Disclaimer: The blog posts and comments on this blog and posts on social networks are not investment recommendation, are provided solely for informational purposes, and do not constitute an offer or solicitation to buy or sell any securities. The opinions expressed on the blog are Petar Posledovich's. Petar Posledovich does not guarantee the accuracy of the information presented on this blog and social networks. The information presented is "as is". The blog is stocks analysis and valuation, Bitcoin, Cryptocurrencies, Artificial Intelligence, AI, deep-learning focused. Independent, unbiased AI insights. Petar Vladimirov Posledovich is not liable for any investment losses incurred by reading and interpreting blog posts on this blog and posts on social networks. Conflicts of interest: I may possess some of the securities, currencies or their derivatives mentioned in the blog post and posts on social networks! The blog is property of Wolfteam Ltd. www.wolfteamedge.com Respectfully yours, Petar Posledovich

Saturday, November 22, 2025

What Could Derail The AI Rally?


Despite the recent circa 7 % Nasdaq Composite fall, the AI boom and following stock market rally seem to be in full swing.

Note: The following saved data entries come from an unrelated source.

(** * Agastya: DMC derivation, AsciiDoc assembly and hierarchy search

    A shallow embedding of the pure logic of the Electron converters
    module ([processDMC], [createS1000DHeader], [createProceduralFooter],
    [cleanupAdocContent] and the text assembly of [convertDocxToAdoc]) and
    of the DM code generator page ([updateResult], [filterSystemData]).

    JavaScript strings are sequences of UTF-16 code units; they are
    modelled as lists of code units, a code unit being a number. *)

From Stdlib Require Import String Ascii.
From Stdlib Require Import DecimalString DecimalNat.
From Stdlib Require Import List NArith ZArith Lia Bool.
Import ListNotations.

(* ================================================================= *)
(** ** JavaScript string primitives *)

Module JS.

Definition char := N.
Definition jsstring := list char.

(** An ASCII literal of the source as a list of code units. *)
Definition js (s : String.string) : jsstring :=
  map N_of_ascii (String.list_ascii_of_string s).
Arguments js s%_string.

Definition jsstring_eqb (a b : jsstring) : bool :=
  if list_eq_dec N.eq_dec a b then true else false.

(** [s.split(sep)] for a one-character separator: never empty, the empty
    string splits into one empty segment. *)
Fixpoint split (sep : char) (s : jsstring) : list jsstring :=
  match s with
  | [] => [[]]
  | c :: s' =>
      if N.eqb c sep then [] :: split sep s'
      else match split sep s' with
           | seg :: segs => (c :: seg) :: segs
           | [] => [[c]]
           end
  end.

(** [parts.join(sep)], also the shape of a template literal
    [`${a}-${b}-...`]. *)
Fixpoint join (sep : jsstring) (parts : list jsstring) : jsstring :=
  match parts with
  | [] => []
  | [p] => p
  | p :: ps => p ++ sep ++ join sep ps
  end.

(** [s[i]]: the one-character string at index [i], or [undefined]. *)
Definition index (s : jsstring) (i : nat) : option jsstring :=
  match nth_error s i with
  | Some c => Some [c]
  | None => None
  end.

(** [x || ''] where [x] is a string or [undefined]: the empty string is the
    only falsy string. *)
Definition or_empty (x : option jsstring) : jsstring :=
  match x with
  | Some s => s
  | None => []
  end.

(** [String.prototype.slice(start, end)]: negative positions count from the
    end, both are clamped to [0, length]. *)
Definition clamp_pos (len : Z) (p : Z) : Z :=
  if (p <? 0)%Z then Z.max (len + p) 0 else Z.min p len.

Definition slice (s : jsstring) (start : Z) (stop : option Z) : jsstring :=
  let len := Z.of_nat (length s) in
  let from := clamp_pos len start in
  let to := match stop with
            | Some e => clamp_pos len e
            | None => len
            end in
  firstn (Z.to_nat (Z.max (to - from) 0)) (skipn (Z.to_nat from) s).

(** [s.padStart(n, '0')]. *)
Definition padStart (n : nat) (fill : char) (s : jsstring) : jsstring :=
  repeat fill (n - length s) ++ s.

(** [hay.includes(needle)]. *)
Fixpoint starts_with (needle hay : jsstring) : bool :=
  match needle, hay with
  | [], _ => true
  | _ :: _, [] => false
  | a :: needle', b :: hay' => N.eqb a b && starts_with needle' hay'
  end.

Fixpoint includes (hay needle : jsstring) : bool :=
  starts_with needle hay ||
  match hay with
  | [] => false
  | _ :: hay' => includes hay' needle
  end.

(** WhiteSpace and LineTerminator code points of ECMAScript: what [\s]
    matches and what [trim] strips. *)
Definition is_line_terminator (c : char) : bool :=
  (N.eqb c 10 || N.eqb c 13 || N.eqb c 8232 || N.eqb c 8233)%N.

Definition is_space (c : char) : bool :=
  ((N.leb 9 c && N.leb c 13) || N.eqb c 32 || N.eqb c 160 || N.eqb c 5760
   || (N.leb 8192 c && N.leb c 8202) || N.eqb c 8232 || N.eqb c 8233
   || N.eqb c 8239 || N.eqb c 8287 || N.eqb c 12288 || N.eqb c 65279)%N.

Fixpoint trimStart (s : jsstring) : jsstring :=
  match s with
  | c :: s' => if is_space c then trimStart s' else s
  | [] => []
  end.

Definition trimEnd (s : jsstring) : jsstring := rev (trimStart (rev s)).

Definition trim (s : jsstring) : jsstring := trimEnd (trimStart s).

End JS.
Import JS.

(* ================================================================= *)
(** ** Regular expressions of the source

    A backtracking matcher for the fragment of ECMAScript regular
    expressions that [cleanupAdocContent] uses: sequences of single
    characters, character classes, greedy and lazy repetitions of one
    class, the assertions [^] and [$] under the [m] flag and one capture
    group. Alternatives are tried in the order of the ECMAScript matcher,
    so the first success is the match [RegExp.prototype.exec] reports. *)

Module Regex.

Inductive cset :=
| Dot                 (* [.]  anything but a line terminator *)
| Space               (* [\s] *)
| Lit (c : char).     (* a literal character *)

Definition cset_match (cs : cset) (c : char) : bool :=
  match cs with
  | Dot => negb (is_line_terminator c)
  | Space => is_space c
  | Lit d => N.eqb c d
  end.

Inductive atom :=
| One (cs : cset)
| Rep (greedy : bool) (min : nat) (cs : cset)   (* [cs{min,}], [cs{min,}?] *)
| Bol                                           (* [^] with the [m] flag *)
| Eol                                           (* [$] with the [m] flag *)
| Open                                          (* [(] of group 1 *)
| Close.                                        (* [)] of group 1 *)

Definition regex := list atom.

(** Matcher state: the character before the current position, the number
    of characters matched so far, where group 1 was opened and what it
    captured (as offsets from the start of the match). *)
Record st := mk_st {
  prev : option char;
  pos : nat;
  gopen : nat;
  group : option (nat * nat)
}.

Definition start (p : option char) : st := mk_st p 0 0 None.

Definition step (c : char) (x : st) : st :=
  mk_st (Some c) (S (pos x)) (gopen x) (group x).

Definition open_group (x : st) : st :=
  mk_st (prev x) (pos x) (pos x) (group x).

Definition close_group (x : st) : st :=
  mk_st (prev x) (pos x) (gopen x) (Some (gopen x, pos x)).

Definition at_bol (x : st) : bool :=
  match prev x with
  | None => true
  | Some c => is_line_terminator c
  end.

Definition at_eol (s : jsstring) : bool :=
  match s with
  | [] => true
  | c :: _ => is_line_terminator c
  end.

Definition cont := st -> jsstring -> option st.

(** Repetition of one class, at least [min] times, followed by [k]. The
    greedy form first tries one more character, the lazy form first tries
    the continuation. *)
Fixpoint rep (greedy : bool) (cs : cset) (k : cont) (min : nat)
         (x : st) (s : jsstring) {struct s} : option st :=
  match min with
  | S min' =>
      match s with
      | c :: s' =>
          if cset_match cs c then rep greedy cs k min' (step c x) s' else None
      | [] => None
      end
  | O =>
      if greedy then
        match s with
        | c :: s' =>
            if cset_match cs c then
              match rep greedy cs k O (step c x) s' with
              | Some m => Some m
              | None => k x s
              end
            else k x s
        | [] => k x s
        end
      else
        match k x s with
        | Some m => Some m
        | None =>
            match s with
            | c :: s' =>
                if cset_match cs c then rep greedy cs k O (step c x) s'
                else None
            | [] => None
            end
        end
  end.

Definition atom_match (a : atom) (k : cont) : cont :=
  fun x s =>
    match a with
    | One cs =>
        match s with
        | c :: s' => if cset_match cs c then k (step c x) s' else None
        | [] => None
        end
    | Rep greedy min cs => rep greedy cs k min x s
    | Bol => if at_bol x then k x s else None
    | Eol => if at_eol s then k x s else None
    | Open => k (open_group x) s
    | Close => k (close_group x) s
    end.

Fixpoint run (r : regex) : cont :=
  match r with
  | [] => fun x _ => Some x
  | a :: r' => atom_match a (run r')
  end.

(** The match starting exactly at the current position, if any; [p] is the
    character before it. *)
Definition match_here (r : regex) (p : option char) (s : jsstring)
  : option st :=
  run r (start p) s.

(** Replacement strings of the source: plain text, or ['$1']. *)
Inductive replacement :=
| Text (t : jsstring)
| Group1.

Definition substitution (rp : replacement) (s : jsstring) (m : st)
  : jsstring :=
  match rp with
  | Text t => t
  | Group1 =>
      match group m with
      | Some (a, b) => firstn (b - a) (skipn a s)
      | None => []
      end
  end.

(** [s.replace(/r/g, rp)]: scan left to right; at each position not inside
    the previous match try the expression; a match is replaced and the scan
    resumes after it (one character further when the match is empty, that
    character being kept). [skip] counts the characters of the current
    match still to be dropped. *)
Fixpoint replace_from (r : regex) (rp : replacement) (p : option char)
         (s : jsstring) (skip : nat) {struct s} : jsstring :=
  match skip with
  | S n =>
      match s with
      | c :: s' => replace_from r rp (Some c) s' n
      | [] => []
      end
  | O =>
      match match_here r p s with
      | Some m =>
          substitution rp s m ++
          match s with
          | c :: s' =>
              match pos m with
              | O => c :: replace_from r rp (Some c) s' O
              | S n => replace_from r rp (Some c) s' n
              end
          | [] => []
          end
      | None =>
          match s with
          | c :: s' => c :: replace_from r rp (Some c) s' O
          | [] => []
          end
      end
  end.

Definition replace (r : regex) (rp : replacement) (s : jsstring) : jsstring :=
  replace_from r rp None s 0.

(** A sequence of literal characters. *)
Definition lits (w : jsstring) : regex := map (fun c => One (Lit c)) w.

End Regex.
Import Regex.

(* ================================================================= *)
(** ** The converters module *)

Module Converters.

Record dmc_result := mk_dmc_result {
  dmc : jsstring;
  docType : jsstring
}.

Definition dash : char := 45%N.

(** [processDMC(baseCode)] *)
Definition processDMC (baseCode : jsstring) : dmc_result :=
  let parts := split dash baseCode in
  match parts with
  | [p1; p2; p3; p4; p5; p6; p7; p8; p9] =>
      let subSystemCode := or_empty (index p4 0) in
      let subSubSystemCode := or_empty (index p4 1) in
      let disassyCode := or_empty (Some (slice p7 0 (Some (-1)%Z))) in
      let disassyCodeVariant := or_empty (Some (slice p7 (-1) None)) in
      let infoCode := or_empty (Some (slice p8 0 (Some (-1)%Z))) in
      let infoCodeVariant := or_empty (Some (slice p8 (-1) None)) in
      let dmc :=
        p1 ++ js "-" ++ p2 ++ js "-" ++ p3 ++ js "-" ++ subSystemCode
           ++ js "-" ++ subSubSystemCode ++ js "-" ++ p5 ++ js "-" ++ p6
           ++ js "-" ++ disassyCode ++ js "-" ++ disassyCodeVariant
           ++ js "-" ++ infoCode ++ js "-" ++ infoCodeVariant
           ++ js "-" ++ p9 in
      let docType :=
        if jsstring_eqb infoCode (js "000") then js "proced"
        else js "descript" in
      mk_dmc_result dmc docType
  | _ => mk_dmc_result baseCode (js "descript")
  end.
(** * ScalableDataAPI: the ingest-and-batch pipeline, its data service and
    its HTTP facade

    A shallow embedding of the Python sources

      - [app/worker/worker.py]       (the batch consumer, [BlogWorker]),
      - [app/dataservice/server.py]  (the gRPC [DataService]),
      - [app/api/main.py]            (the FastAPI facade),
      - [app/models/blogs.py]        ([INSERT_SQL], [bulk_insert]),
      - [app/common/config.py]       ([Settings]),

    followed by the properties of the natural-language specification that
    can be stated over it.

    Conventions.
      - A Python [str] is a [string], one [ascii] for each character: the
        strings of the model are those over the code points below 256.
        [len] is [String.length].
      - An [int] is a [Z].
      - A [dict] whose iteration order is never observed is a [gmap]; the
        [buffers] dictionary of the worker, whose keys [run] iterates over,
        carries the insertion order of its keys beside the map.
      - [datetime.now(timezone.utc)] is an input of the function that reads
        the clock: an instant, in microseconds since the epoch.
      - A call to an external service (Redis, MySQL, the gRPC channel) takes
        the reply of the service as an input and records the command in the
        trace the function returns; a reply may be an exception. *)

From Stdlib Require Import Ascii String.
From stdpp Require Import gmap strings list fin_maps.

Open Scope Z_scope.

(* ===================================================================== *)
(** * Part I: definitions                                                  *)
(* ===================================================================== *)

(** ** Python strings *)

(** [str.isspace] on one character, for the code points below 256: the
    controls 9..13 and 28..31, the space, NEL (133) and NBSP (160). *)
Definition py_isspace (c : ascii) : bool :=
  let n := nat_of_ascii c in
  (Nat.leb 9 n && Nat.leb n 13) || (Nat.leb 28 n && Nat.leb n 32)
  || Nat.eqb n 133 || Nat.eqb n 160.

(** [s.lstrip()] *)
Fixpoint lstrip (s : string) : string :=
  match s with
  | EmptyString => EmptyString
  | String c s' => if py_isspace c then lstrip s' else s
  end.

(** [s.rstrip()] *)
Fixpoint rstrip (s : string) : string :=
  match s with
  | EmptyString => EmptyString
  | String c s' =>
      match rstrip s' with
      | EmptyString => if py_isspace c then EmptyString else String c EmptyString
      | r => String c r
      end
  end.

(** [s.strip()] *)
Definition strip (s : string) : string := rstrip (lstrip s).

(** Every character of [s] is whitespace. *)
Fixpoint all_space (s : string) : bool :=
  match s with
  | EmptyString => true
  | String c s' => py_isspace c && all_space s'
  end.

(** Python truthiness of a [str]: [not s] is [is_empty s]. *)
Definition is_empty (s : string) : bool :=
  match s with EmptyString => true | _ => false end.

(** [a or b] on strings. *)
Definition str_or (a b : string) : string := if is_empty a then b else a.

(** [len(s)] as an [int]. *)
Definition len (s : string) : Z := Z.of_nat (String.length s).

(** ** Time *)

(** A [datetime] value: its wall-clock reading in microseconds and, when it
    is timezone-aware, its offset from UTC. *)
Record datetime := mk_datetime {
  dt_micros : Z;
  dt_utcoffset : option Z
}.

(** The aware value [datetime.now(timezone.utc)] read at instant [t]. *)
Definition utc_datetime (t : Z) : datetime :=
  {| dt_micros := t; dt_utcoffset := Some 0 |}.

(** [dt.replace(tzinfo=timezone.utc)] *)
Definition replace_tzinfo_utc (dt : datetime) : datetime :=
  {| dt_micros := dt_micros dt; dt_utcoffset := Some 0 |}.

(** ** External services *)

(** What a call to an external service gives back: a value, or an
    exception. *)
Inductive Reply (A : Type) :=
| Returns (a : A)
| Raises (exn : string).
Arguments Returns {A} a.
Arguments Raises {A} exn.

(** The Redis commands the programs issue. *)
Inductive RedisCmd :=
| SADD (name member : string)
| XADD (stream : string) (fields : list (string * string)) (maxlen : Z) (approximate : bool)
| XACK (stream group : string) (mids : list string)
| XDEL (stream : string) (mids : list string).

(** [os.getenv(name, fallback)] followed by [int(...)], the variable being
    given already parsed when it is set. *)
Definition getenv_int (var : option Z) (fallback : Z) : Z := default fallback var.

(** ** [app/common/config.py] *)

Module Config.

Record Settings := {
  stream_maxlen : Z;
  consumer_group : string;
  consumer_name : string;
  batch_max_count : Z;
  batch_max_age_ms : Z;
  batch_max_bytes : Z
}.

(** The field defaults of [class Settings]. *)
Definition settings : Settings := {|
  stream_maxlen := 200000;
  consumer_group := "blog_group";
  consumer_name := "worker-1";
  batch_max_count := 1000;
  batch_max_age_ms := 300;
  batch_max_bytes := 2097152
|}.

End Config.

(** ** [app/models/blogs.py] and the table of [app/common/db.py] *)

Module Blogs.

Record BlogRow := {
  client_msg_id : option string;
  author : string;
  created_at : datetime;
  updated_at : datetime;
  genre : string;
  location : string;
  content : string
}.

(** A row of the table [blogs] of [CREATE_TABLE_SQL]: the [AUTO_INCREMENT]
    primary key [id] and the seven columns an [INSERT] supplies. *)
Record Stored := {
  id : Z;
  cols : BlogRow
}.

(** The table: its rows in insertion order and its [AUTO_INCREMENT]
    counter. Values are stored as they are given; a statement MySQL
    refuses (a value too long for its column, say) is a statement for which
    the driver raises. *)
Record Table := {
  rows : list Stored;
  auto_increment : Z
}.

(** The stored row [s] with [updated_at] set to [v] and every other
    column, and the primary key, as they are. *)
Definition set_updated_at (s : Stored) (v : datetime) : Stored :=
  {| id := id s;
     cols := {| client_msg_id := client_msg_id (cols s);
                author := author (cols s);
                created_at := created_at (cols s);
                updated_at := v;
                genre := genre (cols s);
                location := location (cols s);
                content := content (cols s) |} |}.

(** [updated_at = VALUES(updated_at)]: the only assignment of the
    [ON DUPLICATE KEY UPDATE] clause of [INSERT_SQL]. *)
Definition on_duplicate_key_update (incoming : BlogRow) (s : Stored) : Stored :=
  set_updated_at s (updated_at incoming).

Section Statement.

(** The collation of the table ([utf8mb4_0900_ai_ci]) compares two strings
    by their weight strings; [collation_key] is that weight string. *)
Variable collation_key : string -> string.

(** Whether a row that hits a duplicate key still consumes a value of the
    [AUTO_INCREMENT] counter (it depends on [innodb_autoinc_lock_mode]). *)
Variable duplicate_consumes_id : bool.

(** [s] holds the key [c] in the unique index [uq_client_msg_id]. A [NULL]
    never equals anything, so it never collides. *)
Definition holds_key (c : string) (s : Stored) : bool :=
  match client_msg_id (cols s) with
  | Some c' => String.eqb (collation_key c') (collation_key c)
  | None => false
  end.

(** The incoming row [r] hits the unique key of the stored row [s]. *)
Definition collides (r : BlogRow) (s : Stored) : bool :=
  match client_msg_id r with
  | Some c => holds_key c s
  | None => false
  end.

(** Apply the [ON DUPLICATE KEY UPDATE] clause to the first stored row that
    [r] collides with. *)
Fixpoint update_first (r : BlogRow) (l : list Stored) : list Stored :=
  match l with
  | [] => []
  | s :: l' =>
      if collides r s then on_duplicate_key_update r s :: l'
      else s :: update_first r l'
  end.

(** One tuple of the [VALUES] clause of [INSERT_SQL]. *)
Definition insert_row (t : Table) (r : BlogRow) : Table :=
  if existsb (collides r) (rows t) then
    {| rows := update_first r (rows t);
       auto_increment :=
         auto_increment t + (if duplicate_consumes_id then 1 else 0) |}
  else
    {| rows := rows t ++ [ {| id := auto_increment t; cols := r |} ];
       auto_increment := auto_increment t + 1 |}.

Several events could stop the AI boom in its tracks, which could be defined by the Dow Jones Industrial Average, Standard and Poor's 500 and Nasdaq Composite and other major global stock market indices falling more than 40 % from their recent peaks, according to Wolfteam Ltd.'s projections and estimates:

 1) Policy error by the Federal Reserve, which could be defined as raising the target Federal Funds Rate and thus the interest rate level of the US economy by more than 2.5 % in the next 2 calendar years

2) Recently cracks appeared in the private credit market where several multi billion loans to firms like First Brands and Renovo are trading at steep discounts. Since there is much securitization in private credit and many of the loans disbursed are to technology firms, more bankruptcies could cause broader financial trouble. Some of the loans made to borrowers in the private credit market have paid out interest rates of  up to 20 % to 30 %, which partially explains the ongoing for several years now private credit boom

3) Sudden reset of investor expectations for the now apparently bright future of AI. This could be caused by faster depreciation tables on the current Graphical Processing Units chips used in AI data centers

4) Sudden and large rise in the price of oil, which could trigger galloping inflation

5) Sudden technological breakthrough akin to the Chinese DeepSeek, which would reset downwards by multiple fold investors' expectation of the needed future  billions, if not trillions of USDs spend on computing power to build out AI data centers

For now, however the wall of money looking for higher return in AI related technology companies seems bound to drive the AI rally further, according to Wolfteam Ltd.'s projections and estimates.